▶ _Activity_:
Line by line, reproduce exactly the beginning of the listing below, ending with the line that contains "else mret tt." and adding nothing.

▶ _Recorded information_:
(** The switch on the command byte. *)
Definition HandlePacket (result : list Z) : M unit :=
  cmd ← lift (byte_at (PacketOverhead + 1) result);
  let touch := modify (fun s => s <| m_LastRX := w_now s |>) in
  if cmd =? 1 then HandleXMIT result;; touch
  else if cmd =? 2 then HandleDATA result;; touch
  else if cmd =? 3 then HandleACKS result;; touch
  else if cmd =? 0 then HandlePING result;; touch
  else if cmd =? 4 then HandleNACK result;; touch
  else if cmd =? 255 then HandleCLOS result;; touch
  else if cmd =? 5 then HandleMACK result;; touch
  else mret tt.

Definition HandlePlaintext : M unit :=
  was_empty ← gets m_PlaintextEmpty;
  modify (fun s => s <| m_PlaintextEmpty := true |>);;
  if was_empty : bool then mret tt
  else
    queue ← gets (fun s => merge_sort key_le (m_PlaintextRecv s));
    modify (fun s => s <| m_PlaintextRecv := [] |>);;
    forM queue.*2 HandlePacket;;
    SendMACK;;
    emit PlaintextWoken.

(** ** The workers *)

(** [DecryptWorker::Work] on one packet, with the number Submit gave it. *)
Definition DecryptWork (seq : Z) (pkt : list Z) : M unit :=
  r ← DecryptMessageInPlace pkt;
  match r with
  | None => mret tt
  | Some pkt =>
      version ← lift (byte_at PacketOverhead pkt);
      if version =? proto_version then
        modify (fun s =>
          s <| m_PlaintextRecv ::= fun l => (Spec.push PlaintextQueueSize false (seq, pkt) l).2 |>
            <| m_PlaintextEmpty := false |>);;
        emit PlaintextWoken
      else mret tt
  end.

(** A hasher thread computes [Verify] on the copy it was given. *)
Record VerifyResult := { vr_msgid : Z; vr_result : bool }.
Definition verify_request (msg : InboundMessage.t) : VerifyResult :=
  {| vr_msgid := InboundMessage.m_MsgID msg; vr_result := InboundMessage.Verify msg |}.

(** The other hasher fills in the digests. *)
Definition HashWork (msgs : list OutboundMessage.t) : list OutboundMessage.t :=
  map (fun m => OutboundMessage.set_digest (shorthash (OutboundMessage.m_Data m)) m) msgs.

(** [HandleWorkerCompletion], restricted to the results that belong to one session: what
    the two polls returned, in the order they returned it. *)
Definition HandleWorkerCompletion (results : list VerifyResult) (hashed : list OutboundMessage.t) : M unit :=
  let verified := vr_msgid <$> filter (fun r => vr_result r = true) results in
  let drop := vr_msgid <$> filter (fun r => vr_result r = false) results in
  let has_hashed := negb (Nat.eqb (length hashed) 0) in
  let has_verified := negb (Nat.eqb (length verified) 0) in
  when has_hashed (RecvHashed hashed);;
  forM verified VerifiedMessage;;
  when has_verified SendMACK;;
  forM drop DropMessage;;
  when (has_hashed || has_verified) Pump.

(** ** The calls the environment makes on a session *)
Inductive call :=
| CallStart
| CallRecv (pkt : list Z)
| CallDecrypt (seq : Z) (pkt : list Z)
| CallPlaintext
| CallSend (buf : list Z) (handler : option Z) (priority : Z)
| CallHashGen
| CallCompletion (requests : list InboundMessage.t) (hashed : list OutboundMessage.t)
| CallLIM (msg : LinkIntroMessage)
| CallRenegotiate
| CallKeepAlive
| CallPump
| CallTick
| CallClose
| CallClock (now wall : Z).

(** [ILinkLayer::Tick] passes the time of the event loop. *)
Definition run_call (c : call) : M unit :=
  match c with
  | CallStart => Start
  | CallRecv pkt => _ ← Recv_LL pkt; mret tt
  | CallDecrypt seq pkt => DecryptWork seq pkt
  | CallPlaintext => HandlePlaintext
  | CallSend buf h prio => _ ← SendMessageBuffer buf (UserHandler <$> h) prio; mret tt
  | CallHashGen => TriggerHashGen
  | CallCompletion requests hashed => HandleWorkerCompletion (map verify_request requests) hashed
  | CallLIM msg => _ ← HandleLIM msg; mret tt
  | CallRenegotiate => _ ← RenegotiateSession; mret tt
  | CallKeepAlive => _ ← SendKeepAlive; mret tt
  | CallPump => Pump
  | CallTick => now ← gets w_now; Tick now
  | CallClose => Close
  | CallClock now wall => modify (fun s => s <| w_now := now |> <| w_wall := wall |>)
  end.
Definition run_calls (cs : list call) : M unit := forM cs run_call.
End session.

(** ** One router, for examples *)
Definition keys_ref : Keys := {|
  our_pubkey := replicate 32 1;
  our_encryption_pubkey := replicate 32 2;
  sign := fun _ => replicate 64 0;
  transport_dh_client := fun _ N => Some N;
  transport_dh_server := fun _ N => Some N;
  our_lim := fun _ => Some [1; 2; 3];
  parent_accepts := true;
|}.
Definition identity_ref : Identity := {|
  RouterContact := list Z;
  pubkey := fun rc => rc;
  IsPublicRouter := fun _ => true;
  LinkIntroMessage := list Z;
  lim_rc := fun m => m;
  lim_Verify := fun _ => true;
|}.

▶ _Answer space_:
(** The switch on the command byte. *)
Definition HandlePacket (result : list Z) : M unit :=
  cmd ← lift (byte_at (PacketOverhead + 1) result);
  let touch := modify (fun s => s <| m_LastRX := w_now s |>) in
  if cmd =? 1 then HandleXMIT result;; touch
  else if cmd =? 2 then HandleDATA result;; touch
  else if cmd =? 3 then HandleACKS result;; touch
  else if cmd =? 0 then HandlePING result;; touch
  else if cmd =? 4 then HandleNACK result;; touch
  else if cmd =? 255 then HandleCLOS result;; touch
  else if cmd =? 5 then HandleMACK result;; touch
  else mret tt.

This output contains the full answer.